Google Earth Images Yield Better Data on Fish Catches
Google Earth's detailed images of our planet's surface could help scientists investigate overfishing from space. A new study of fish traps in the Persian Gulf suggests that many fish go uncounted after they are caught. Two researchers from the University of British Columbia in Canada used Google Earth's satellite images to count intertidal fishing weirs off the coast of six countries in the Persian Gulf. Traditionally built with date palm fronds, fishing weirs have been used for centuries as a means of trapping fish. Today, the structures are often made with bamboo and galvanized mesh wire, and in some countries, they might be contributing to the problem of bad data on fish catches. Megan Gannon reports.
Administration considers whether to allow Shell to resume Arctic oil exploration
The Obama administration is weighing whether to allow Shell to resume drilling in Arctic waters after a series of mishaps halted its controversial oil exploration effort last year. The decision is among the toughest issues faced by new Interior Secretary Sally Jewell, who portrays herself as both an advocate for the environment and a supporter of drilling. Jewell’s predecessor, Ken Salazar, allowed Shell to drill in the Arctic waters north of Alaska last year, only to later say the company “screwed up.” Interior Department spokeswoman Kate Kelly said Wednesday that drilling won’t resume until the agency has confidence that the effort addresses lessons learned. Sean Cockerham reports.
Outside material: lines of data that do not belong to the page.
Lemma filled_ok : buf_ok filled.1 (view_of filled.2).
Proof.
  apply (wp_after (WriteFrom 5) (λ s, buf_ok s.1 (view_of s.2)) made).
  pose proof made_ok as Hok. destruct (bo_read _ _ Hok) as (_ & Hlen & _); [by vm_compute|].
  apply (WriteFrom_wp 5 _ made.1 made.2); [done|by vm_compute..|by apply (bool_decide_unpack _); vm_compute| | |].
  - intros k' Hv _. cbn [fst snd]. by rewrite Hv.
  - intros k' d _ Hfit _ Hv. cbn [fst snd]. rewrite Hv.
    apply buf_ok_content; [by apply buf_ok_taken|by vm_compute|by rewrite length_app, Nat2Z.inj_add, Hlen|done].
  - intros k' st v1 Hst Hv. cbn [fst snd]. rewrite Hv. eapply buf_ok_close1; [done|]. destruct Hst as [[_ ->]|[_ ->]]; auto.
Qed.
End BufferExample.

Lemma WriteFrom_correct_witness :
  wp (WriteFrom 5) (λ st s', buf_ok s'.1 (view_of s'.2) ∧ st = kData ∧
    bytes_at (v_taken (view_of s'.2)) 5 = B "abc") BufferExample.made.
Proof.
  assert (wp (WriteFrom 5) (λ st s', st = kData ∧ bytes_at (v_taken (view_of s'.2)) 5 = B "abc") BufferExample.made) as Hrun
    by (vm_compute; split; reflexivity).
  eapply wp_mono; [apply wp_and; [|exact Hrun]|].
  - apply (WriteFrom_correct 5 BufferExample.made.1 BufferExample.made.2 BufferExample.made_ok);
      [vm_compute; discriminate|vm_compute; discriminate| |].
    + apply (bool_decide_unpack _). vm_compute. exact I.
    + apply (bool_decide_unpack _). vm_compute. exact I.
  - intros st s' [[Hok _] Hst]. split; [exact Hok|exact Hst].
Defined.

Lemma ReadTo_correct_witness :
  wp (ReadTo 6) (λ st s', buf_ok s'.1 (view_of s'.2) ∧ st = kData ∧
    bytes_at (v_given (view_of s'.2)) 6 = B "ab") BufferExample.filled.
Proof.
  assert (wp (ReadTo 6) (λ st s', st = kData ∧ bytes_at (v_given (view_of s'.2)) 6 = B "ab") BufferExample.filled) as Hrun
    by (vm_compute; split; reflexivity).
  eapply wp_mono; [apply wp_and; [|exact Hrun]|].
  - apply (ReadTo_correct 6 BufferExample.filled.1 BufferExample.filled.2 BufferExample.filled_ok);
      [vm_compute; discriminate| |].
    + apply (bool_decide_unpack _). vm_compute. exact I.
    + apply (bool_decide_unpack _). vm_compute. exact I.
  - intros st s' [[Hok _] Hst]. split; [exact Hok|exact Hst].
Defined.
(* ===== verification/Forwarder.v ===== *)
(** * Forwarding (forwarder.h, forwarder.cc)

    Two linked handlers forward bytes between a client and a server. *)

From S2P Require Import Prelude Logging IntrusiveList Epoll EventLoop LoopTheorems Sock Buffer.

Inductive shut_how := SHUT_RD | SHUT_WR.
Definition ENOTCONN : Z := 107.

(** shutdown(2): an error or none. *)
Class ShutdownKernel (K : Type) := { sys_shutdown : Z → shut_how → K → option Z * K }.
Class ForwardLaws (K : Type) `{PipeKernelLaws K, ShutdownKernel K, SockOptKernel K} := {
  shutdown_ok : ∀ fd how k, fd ∈ v_opened (view_of k) →
    ∃ e k', sys_shutdown fd how k = (e, k') ∧ (e = None ∨ e = Some ENOTCONN) ∧ view_of k' = view_of k;
  sockopt_view : ∀ fd k, view_of (getsockopt_error fd k).2 = view_of k
}.

(** The descriptors of other parts of the program, which the forwarder leaves
    alone: a parameter of its invariant. *)
Class Reserved := reserved : list Z.

Section forwarder.
Context {K EK PQ : Type} `{ForwardLaws K} `{!SockOptLaws K} `{EpollLaws EK} `{PipeLaws PQ (Z * Z)} `{Reserved}.

(** forwarder.h: [Forwarder::Options] (the timeout is the loop's). *)
Record ForwarderOptions := mkFwdOptions {
  client_to_server_buffer_size_bytes : Z; server_to_client_buffer_size_bytes : Z
}.
Definition forwarder_defaults : ForwarderOptions := mkFwdOptions (Z.shiftl 4 10) (Z.shiftl 8 10).
Definition read_write_timeout : Duration := seconds 600.

Inductive link_name := Client | Server.

(** forwarder.cc: the fields of [LinkEventHandler]. *)
Record LinkEventHandler := mkLink {
  name_ : link_name; out_ : Buffer; readable_ : bool; writable_ : bool; other_ : option ptr
}.

Abbreviation St := (EventLoop.St LinkEventHandler K EK PQ).
Abbreviation Handler := (EventHandler LinkEventHandler).

Definition set_out (b : Buffer) (l : LinkEventHandler) : LinkEventHandler :=
  mkLink (name_ l) b (readable_ l) (writable_ l) (other_ l).
Definition set_readable (r : bool) (l : LinkEventHandler) : LinkEventHandler :=
  mkLink (name_ l) (out_ l) r (writable_ l) (other_ l).
Definition set_writable (w : bool) (l : LinkEventHandler) : LinkEventHandler :=
  mkLink (name_ l) (out_ l) (readable_ l) w (other_ l).
Definition set_other (o : option ptr) (l : LinkEventHandler) : LinkEventHandler :=
  mkLink (name_ l) (out_ l) (readable_ l) (writable_ l) o.

Definition link (p : ptr) : M St LinkEventHandler := h ← handler p; mret (sub_ h).
Definition upd_link (p : ptr) (f : LinkEventHandler → LinkEventHandler) : M St unit :=
  upd_handler p (λ h, set_sub (f (sub_ h)) h).
(** A method of the buffer [out_]. *)
Definition on_out {A} (p : ptr) (m : M (Buffer * K) A) : M St A :=
  on_sub p (zoom (λ lk, (out_ lk.1, lk.2)) (λ bk lk, (set_out bk.1 lk.1, bk.2)) m).
(** The pointer [other_], which is followed. *)
Definition other (p : ptr) : M St ptr :=
  l ← link p; match other_ l with Some q => mret q | None => undefined "other_" end.

(** forwarder.cc: [~LinkEventHandler], then the destructor of [out_]. *)
Definition link_delete (l : LinkEventHandler) : M K unit :=
  CHECK "!readable_ && !writable_" (negb (readable_ l) && negb (writable_ l)) ;;
  zoom (λ k, (out_ l, k)) (λ bk _, bk.2) buffer_delete.

(** forwarder.cc: [LinkEventHandler::Close]. *)
Definition Close (p : ptr) : M St unit :=
  l ← link p;
  when (readable_ l || writable_ l) (
    upd_link p (set_readable false) ;;
    upd_link p (set_writable false) ;;
    q ← other p; DecRef link_delete q ;;
    Remove link_delete (Some p) ;;
    h ← handler p; on_world (close_checked (fd_ h))).

(** forwarder.cc: [LinkEventHandler::Terminate]. *)
Definition Terminate (p : ptr) : M St unit :=
  Close p ;; q ← other p; Close q.

Definition shutdown_checked (p : ptr) (how : shut_how) : M St unit :=
  h ← handler p;
  r ← on_world (λ k, Done (sys_shutdown (fd_ h) how k));
  CHECK "shutdown(fd()) == 0 || errno == ENOTCONN"
    (match r with None => true | Some e => e =? ENOTCONN end)%Z.

(** forwarder.cc: [LinkEventHandler::CloseForReading]. *)
Definition CloseForReading (p : ptr) : M St unit :=
  l ← link p;
  CHECK "readable_" (readable_ l) ;;
  if writable_ l then
    upd_link p (set_readable false) ;;
    Modify (Some p) (Z.lor EPOLLOUT EPOLLET) ;;
    shutdown_checked p SHUT_RD
  else Close p.

(** forwarder.cc: [LinkEventHandler::CloseForWriting]. *)
Definition CloseForWriting (p : ptr) : M St unit :=
  l ← link p;
  CHECK "writable_" (writable_ l) ;;
  if readable_ l then
    upd_link p (set_writable false) ;;
    Modify (Some p) (Z.lor EPOLLIN EPOLLET) ;;
    shutdown_checked p SHUT_WR
  else Close p.

(** The two halves of an iteration of [ForwardFromOther]: [Moved] is [io = true],
    [Broken] is [return false]. *)
Inductive progress := Moved | Idle | Broken.

Definition half_in (p : ptr) : M St progress :=
  q ← other p;
  lq ← link q;
  if readable_ lq then
    hq ← handler q;
    st ← on_out p (WriteFrom (fd_ hq));
    match st with
    | kData => mret Moved
    | kEof => q ← other p; CloseForReading q ;; mret Moved
    | kError => Terminate p ;; mret Broken
    | kNoOp => mret Idle
    end
  else mret Idle.

Definition half_out (p : ptr) : M St progress :=
  l ← link p;
  if writable_ l then
    h ← handler p;
    st ← on_out p (ReadTo (fd_ h));
    match st with
    | kData => mret Moved
    | kEof => CloseForWriting p ;; mret Moved
    | kError => Terminate p ;; mret Broken
    | kNoOp => mret Idle
    end
  else mret Idle.

Fixpoint forward_loop (p : ptr) (res : bool) (fuel : nat) : M St bool :=
  match fuel with
  | 0 => no_fuel
  | S fuel =>
      i ← half_in p;
      match i with
      | Broken => mret false
      | _ =>
          o ← half_out p;
          match i, o with
          | _, Broken => mret false
          | Idle, Idle => mret res
          | _, _ => forward_loop p true fuel
          end
      end
  end.

(** The fuel: every iteration but the last one takes a byte from the peer, moves
    one out of the buffer, or closes an end. *)
Definition measure_of (hp hq : Handler) (v : view) : nat :=
  2 * supply v (fd_ hq) + Z.to_nat (size_of (out_ (sub_ hp))) +
  Nat.b2n (readable_ (sub_ hq)) + Nat.b2n (writable_ (sub_ hp)).

Definition forward_fuel (p : ptr) : M St nat :=
  hp ← handler p;
  q ← other p;
  hq ← handler q;
  gets (λ s, S (measure_of hp hq (view_of (world s)))).

(** forwarder.cc: [LinkEventHandler::ForwardFromOther]. *)
Definition ForwardFromOther (p : ptr) : M St bool :=
  n ← forward_fuel p; forward_loop p false n.

(** forwarder.cc: [LinkEventHandler::Refresh]. *)
Definition RefreshLink (p : ptr) : M St unit :=
  l ← link p;
  when (readable_ l || writable_ l) (Refresh (Some p)).

(** An operand of [LOG(INFO)], evaluated when the level is enabled. *)
Definition log_info (min_lvl : Severity) (m : M St unit) : M St unit :=
  when (severity_value min_lvl <=? severity_value INFO)%Z m.

(** forwarder.cc: the lambda [Process] of [OnEvent]. The operands of [|] are
    evaluated in an order that C++ does not specify: [left_first]. *)
Definition Process (min_lvl : Severity) (left_first : bool) (p : ptr) (events : Z) : M St bool :=
  if HasBits events EPOLLERR then
    h ← handler p;
    log_info min_lvl (on_world (SockError (fd_ h)) ;; mret tt) ;;
    Terminate p ;; mret false
  else
    let left := if HasBits events EPOLLOUT then ForwardFromOther p else mret false in
    let right := if HasBits events EPOLLIN then q ← other p; ForwardFromOther q else mret false in
    if left_first then a ← left; b ← right; mret (a || b)
    else b ← right; a ← left; mret (a || b).

(** forwarder.cc: [LinkEventHandler::OnEvent]. *)
Definition OnEvent (min_lvl : Severity) (left_first : bool) (p : ptr) (events : Z) : M St unit :=
  q ← other p; IncRef q ;;
  ok ← Process min_lvl left_first p events;
  when ok (RefreshLink p ;; q ← other p; RefreshLink q) ;;
  q ← other p; DecRef link_delete q.

(** forwarder.cc: [LinkEventHandler::OnTimeout]. *)
Definition OnTimeout (p : ptr) : M St unit :=
  q ← other p; IncRef q ;;
  Terminate p ;;
  q ← other p; DecRef link_delete q.

(** [new LinkEventHandler(fd, name)], at a free address. *)
Definition new_link (fd : Z) (name : link_name) : M St ptr :=
  p ← gets (λ s, fresh (dom (handlers s)));
  new_handler p fd (mkLink name (buffer_new 0) true true None) ;;
  mret p.

(** forwarder.cc: [LinkEventHandler::New]. *)
Definition New (opt : ForwarderOptions) (fds : Z * Z) : M St unit :=
  let '(client_fd, server_fd) := fds in
  client ← new_link client_fd Client;
  server ← new_link server_fd Server;
  ok1 ← on_out client (Init (server_to_client_buffer_size_bytes opt));
  ok ← (if ok1 : bool then on_out server (Init (client_to_server_buffer_size_bytes opt)) else mret false);
  if ok : bool then
    upd_link client (set_other (Some server)) ;;
    upd_link server (set_other (Some client)) ;;
    IncRef client ;;
    IncRef server ;;
    Add (Some client) (Z.lor EPOLLIN (Z.lor EPOLLOUT EPOLLET)) ;;
    Add (Some server) (Z.lor EPOLLIN (Z.lor EPOLLOUT EPOLLET)) ;;
    on_out client (Write kResponse)
  else
    for_each (λ p,
      h ← handler p;
      on_world (close_checked (fd_ h)) ;;
      upd_link p (set_readable false) ;;
      upd_link p (set_writable false) ;;
      delete_handler link_delete p) [client; server].

(** forwarder.cc: [Forwarder::Forward]. *)
Definition Forward (opt : ForwarderOptions) (client_fd server_fd : Z) : M St unit :=
  CHECK "client_fd >= 0" (0 <=? client_fd)%Z ;;
  CHECK "server_fd >= 0" (0 <=? server_fd)%Z ;;
  ScheduleOrRun (New opt) (client_fd, server_fd).

(** ** The invariant *)

Definition open (l : LinkEventHandler) : bool := readable_ l || writable_ l.

(** What a handler owns: its socket while it is open, the ends of its pipe. *)
Inductive role := Sock | RdEnd | WrEnd.
Definition uses (h : Handler) (r : role) (fd : Z) : Prop :=
  match r with
  | Sock => open (sub_ h) = true ∧ fd = fd_ h
  | RdEnd => fd = pipe0 (out_ (sub_ h)) ∧ (0 ≤ fd)%Z
  | WrEnd => fd = pipe1 (out_ (sub_ h)) ∧ (0 ≤ fd)%Z
  end.

(** The reference to [q] that its peer holds while it is open. The peer of a
    closed link may be gone, and its address may have been given to another
    link. *)
Definition ref_from (s : St) (q p : ptr) : Z :=
  match handlers s !! p with
  | Some hp => if decide (other_ (sub_ hp) = Some q) then Z.b2z (open (sub_ hp)) else 0
  | None => 0
  end.
Definition refs (s : St) (q : ptr) : Z :=
  match handlers s !! q with
  | Some h => match other_ (sub_ h) with Some p => ref_from s q p | None => 0 end
  | None => 0
  end.

(** The sockets that wait in the loop's pipe. *)
Definition waiting_fds (s : St) : list Z :=
  concat ((λ fds, [fds.1; fds.2]) <$> pending (pipe_ s)).

(** The descriptors that no link has: the reading end of the loop's pipe, those
    of other parts of the program, the sockets that wait. *)
Definition apart_fds (s : St) : list Z := pipe_fd s :: reserved ++ waiting_fds s.

Record Fwd (A B : ptr → Prop) (own : ptr → Z) (news : gset ptr) (s : St) : Prop := {
  fw_news : news = ∅;
  fw_peer : ∀ p h, handlers s !! p = Some h →
    ∃ q, other_ (sub_ h) = Some q ∧ q ≠ p ∧
      (open (sub_ h) = true → ∃ hq, handlers s !! q = Some hq ∧ other_ (sub_ hq) = Some p) ∧
      ∀ hq, handlers s !! q = Some hq → other_ (sub_ hq) = Some p → fd_ hq ≠ fd_ h;
  fw_open : ∀ p h, handlers s !! p = Some h → event_loop_ h = open (sub_ h);
  fw_own : ∀ q, own q = refs s q;
  fw_buf : ∀ p h, handlers s !! p = Some h → buf_ok (out_ (sub_ h)) (view_of (world s));
  (* a link that can be read has a buffer to go to, and a link to write to *)
  fw_in : ∀ p q hp hq, handlers s !! p = Some hp → handlers s !! q = Some hq →
    other_ (sub_ hp) = Some q → other_ (sub_ hq) = Some p → ¬ A p → readable_ (sub_ hq) = true →
    writable_ (sub_ hp) = true ∧ (0 ≤ pipe1 (out_ (sub_ hp)))%Z;
  fw_out : ∀ p h, handlers s !! p = Some h → ¬ B p → writable_ (sub_ h) = true →
    (0 ≤ pipe0 (out_ (sub_ h)))%Z;
  fw_uses : ∀ p h r fd, handlers s !! p = Some h → uses h r fd →
    fd ∈ v_opened (view_of (world s));
  fw_unique : ∀ p q hp hq r r' fd, handlers s !! p = Some hp → handlers s !! q = Some hq →
    uses hp r fd → uses hq r' fd → p = q ∧ r = r';
  fw_waiting : NoDup (apart_fds s) ∧ ∀ fd, fd ∈ apart_fds s →
    (0 ≤ fd)%Z ∧ fd ∈ v_opened (view_of (world s)) ∧
    ∀ p h r, handlers s !! p = Some h → ¬ uses h r fd
}.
Hood Canal divers proud of giant Pacific octopus habitat
The giant Pacific octopus is one of the most sought-after sights in the sound, where octopus grow larger than anywhere else in the world. Legend has it they can reach 600 pounds, but a typical adult weight is between 100 and 150 pounds, with tentacles that span 15 to 20 feet. They can change color shifting from their usual ruddy complexion to paler hues when they’re scared or stressed. They’re also smart. Scientists say they can learn to open jars, recognize their handlers and memorize routes through mazes. Divers head under the waves in winter for the best octopus-watching conditions of the year. Algal blooms from warmer months have died down, making the water clearer. In the summer when Puget Sound water temperatures are only a few degrees warmer than winter a diver can typically see only five feet. In winter, the view extends to 40 feet. Tristan Baurick reports.
On a recent Wednesday that felt like the first of winter, about a hundred and fifty children—mostly under seven—and their parents gathered at Pier 40, over at West Street and Houston. Their mission: to thank for their service the numerous small riverine creatures that have whispered their secrets to the kids since last spring, and liberate them. The River Project’s tanks needed to be drained and emptied for winter. Ergo, fishy freedom...The River Project has been introducing children to the Hudson since the late nineteen-eighties. Time brings change. Carl Safina reports.
Now, your tug weather--
WEST ENTRANCE U.S. WATERS STRAIT OF JUAN DE FUCA- 303 AM PST MON DEC 2 2013
SMALL CRAFT ADVISORY IN EFFECT THROUGH LATE TONIGHT
W WIND 15 TO 25 KT...BECOMING N 5 TO 15 KT IN THE AFTERNOON. WIND WAVES 2 TO 4 FT...SUBSIDING TO 1 TO 2 FT IN THE
AFTERNOON. W SWELL 11 FT AT 10 SECONDS. A CHANCE OF SHOWERS.
E WIND 15 TO 25 KT...BECOMING NE 20 TO 30 KT AFTER MIDNIGHT. WIND WAVES 2 TO 4 FT...BUILDING TO 3 TO 6 FT AFTER
MIDNIGHT. W SWELL 9 FT AT 11 SECONDS.